Stored data entries:
┌────────
(** ** The service proxy: [internal/server] and [internal/admclient] *)

Module Asp.

Record Server : Type := mkServer {
  addr : string;
  ccgAddress : string;
  authNenabled : bool;
  authZenabled : bool;
  body_limit : Z            (* of SizeLimitMiddleware *)
}.

Section Programs.
Context {F : Type} (lookupenv : string -> option string) (num_error : string -> string -> gerror) (ParseFloat32 : string -> res F).

#[local] Abbreviation sprog := (sprog F).
#[local] Abbreviation env := (env lookupenv).
#[local] Abbreviation NewVaultAuth := (NewVaultAuth (F := F) lookupenv).
#[local] Abbreviation CreateClient := (CreateClient lookupenv num_error ParseFloat32).

Definition MaxBodySizeBytesLimit : string := "MAX_BODY_SIZE_BYTES_LIMIT".

(** [known_level]: [logrus.ParseLevel] has no error. *)
Definition NewServer (known_level : string -> bool) (address : string) : res Server :=
  if bool_decide (env "CCG_ADDRESS" = "") then Err (not_set "CCG_ADDRESS is not set")
  else if match lookupenv "ASP_LOG_LEVEL" with Some l => negb (known_level l) | None => false end
  then Err (not_set "ASP_LOG_LEVEL is not set to a valid logrus level")
  else Ok (mkServer address (env "CCG_ADDRESS") (bool_decide (env "OIDC_SERVER_URL" <> ""))
                    (IsOPAEnabled lookupenv) (AspServer.maxBodySizeBytesLimit (env MaxBodySizeBytesLimit))).

Definition NewClient : sprog nat :=
  if bool_decide (env "ADM_ADDRESS" = "") then fail (not_set "ADM_ADDRESS is not set")
  else
    do! _ := rcall (scall (SDial (env "ADM_ADDRESS"))) in
    do! _ := NewVaultAuth in
    CreateClient "".

(** An error of the client is dropped. *)
Definition Run (a : Server) : sprog unit :=
  do! r := catch NewClient in
  match r with
  | Err _ => ok tt
  | Ok _ => ecall (scall (SListen (addr a)))
  end.

End Programs.

End Asp.

(** ** The controllers: [main.go] and the [SetupWithManager] of each *)

Module Ctl.

(** What [SetupWithManager] sets of the Deployment controller, and
    [SetupWebhookWithManager] of the webhook. *)
Record Deployer : Type := mkDeployer {
  catalogclient : nat;
  vaultAuthClient : nat;
  deleteGitRepo : bool;
  fleetGitPollingInterval : Z;
  nexusclient : nat
}.

Section Programs.
Context {F : Type} (lookupenv : string -> option string) (num_error : string -> string -> gerror).

#[local] Abbreviation sprog := (sprog F).
#[local] Abbreviation env := (env lookupenv).
#[local] Abbreviation NewVaultAuth := (NewVaultAuth (F := F) lookupenv).
#[local] Abbreviation NewCatalogClient := (NewCatalogClient (F := F) lookupenv).

Definition setup (what : string) : sprog unit := ecall (scall (SSetup what)).

Definition deletes_repo : bool :=
  match lookupenv "GITEA_DELETE_REPO_ON_TERMINATE" with
  | None => true
  | Some deleteRepo => bool_decide (deleteRepo = "true")
  end.

Definition setup_deployment : sprog Deployer :=
  do! catalog := NewCatalogClient in
  do! vault := NewVaultAuth in
  do! pollingInterval := done (GetFleetGitPollingInterval lookupenv) in
  do! _ := setup "index GitRepo owner" in
  do! _ := setup "index Job owner" in
  do! _ := map_err (fun e => errorf ("failed to setup deployment controller (" +:+ e_msg e +:+ ")")) (setup "Deployment") in
  do! cfg := map_err (fun e => errorf ("failed to get in-cluster config: " +:+ e_msg e)) (rcall (scall SInClusterConfig)) in
  do! nexus := map_err (fun e => errorf ("failed to create nexus client: " +:+ e_msg e))
                 (rcall (scall (SNewForConfig ApiNexus (mkRestConfig cfg None)))) in
  ok (mkDeployer catalog vault deletes_repo pollingInterval nexus).

Definition setup_webhook : sprog bool :=
  do! _ := NewCatalogClient in
  do! _ := NewVaultAuth in
  do! _ := setup "index Deployment package" in
  do! _ := setup "Deployment webhook" in
  ok deletes_repo.

Definition setup_deploymentcluster : sprog unit :=
  do! _ := setup "index DeploymentCluster cluster" in
  setup "DeploymentCluster".

(** [time.Minute], in nanoseconds *)
Definition minute : Z := 60 * second.

Definition defaultFleetCheckinTimeMinute : Z := 15.

(** The interval after which a cluster that has not checked in is lost. *)
Definition setup_cluster : sprog Z :=
  let fleetCheckinTime := wrap64 ((GetIntegerFromEnv lookupenv num_error "FLEET_AGENT_CHECKIN" defaultFleetCheckinTimeMinute).1 * minute) in
  do! _ := setup "Cluster" in
  ok fleetCheckinTime.

(** The whole of [main], to the end of [mgr.Start]. *)
Definition main : sprog unit :=
  do! _ := or_exit "unable to start manager" (setup "manager") in
  do! _ := or_exit "unable to create controller" setup_deployment in
  pbind (scall SWatchCert) (fun _ =>
  do! _ := or_exit "unable to create webhook" setup_webhook in
  do! _ := or_exit "unable to create controller" setup_deploymentcluster in
  do! _ := or_exit "unable to create controller" setup_cluster in
  do! capiEnabled := or_exit "CAPI" (done (GetCAPIEnabled lookupenv)) in
  do! _ := (if bool_decide (capiEnabled = "true") then or_exit "unable to create controller" (setup "Cluster API") else ok tt) in
  do! _ := or_exit "unable to set up health check" (setup "healthz") in
  do! _ := or_exit "unable to set up ready check" (setup "readyz") in
  do! _ := or_exit "unable to set up extra metrics handler" (setup "/status") in
  do! _ := or_exit "unable to set up extra metrics handler" (setup "/measure") in
  or_exit "problem running manager" (setup "start")).

End Programs.

End Ctl.

(** ** Waiting for the server

    [doneCh] of both managers: the goroutine closes it when the server is ready
    and sends the server's error on it; [Start] reads it once.  A server that
    ends without an error before it is ready leaves [Start] waiting. *)

(** What [s.Serve] does: [started] is its callback. *)
Inductive goroutine : Type :=
  | GServing (started : bool)
  | GSending (e : gerror)        (* doneCh <- err *)
  | GFinished.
└────────
WORK INSTRUCTIONS
This exercise requires the lines of the entries containing the string "failed".

TASK ANSWER
  do! _ := map_err (fun e => errorf ("failed to setup deployment controller (" +:+ e_msg e +:+ ")")) (setup "Deployment") in
  do! cfg := map_err (fun e => errorf ("failed to get in-cluster config: " +:+ e_msg e)) (rcall (scall SInClusterConfig)) in
  do! nexus := map_err (fun e => errorf ("failed to create nexus client: " +:+ e_msg e))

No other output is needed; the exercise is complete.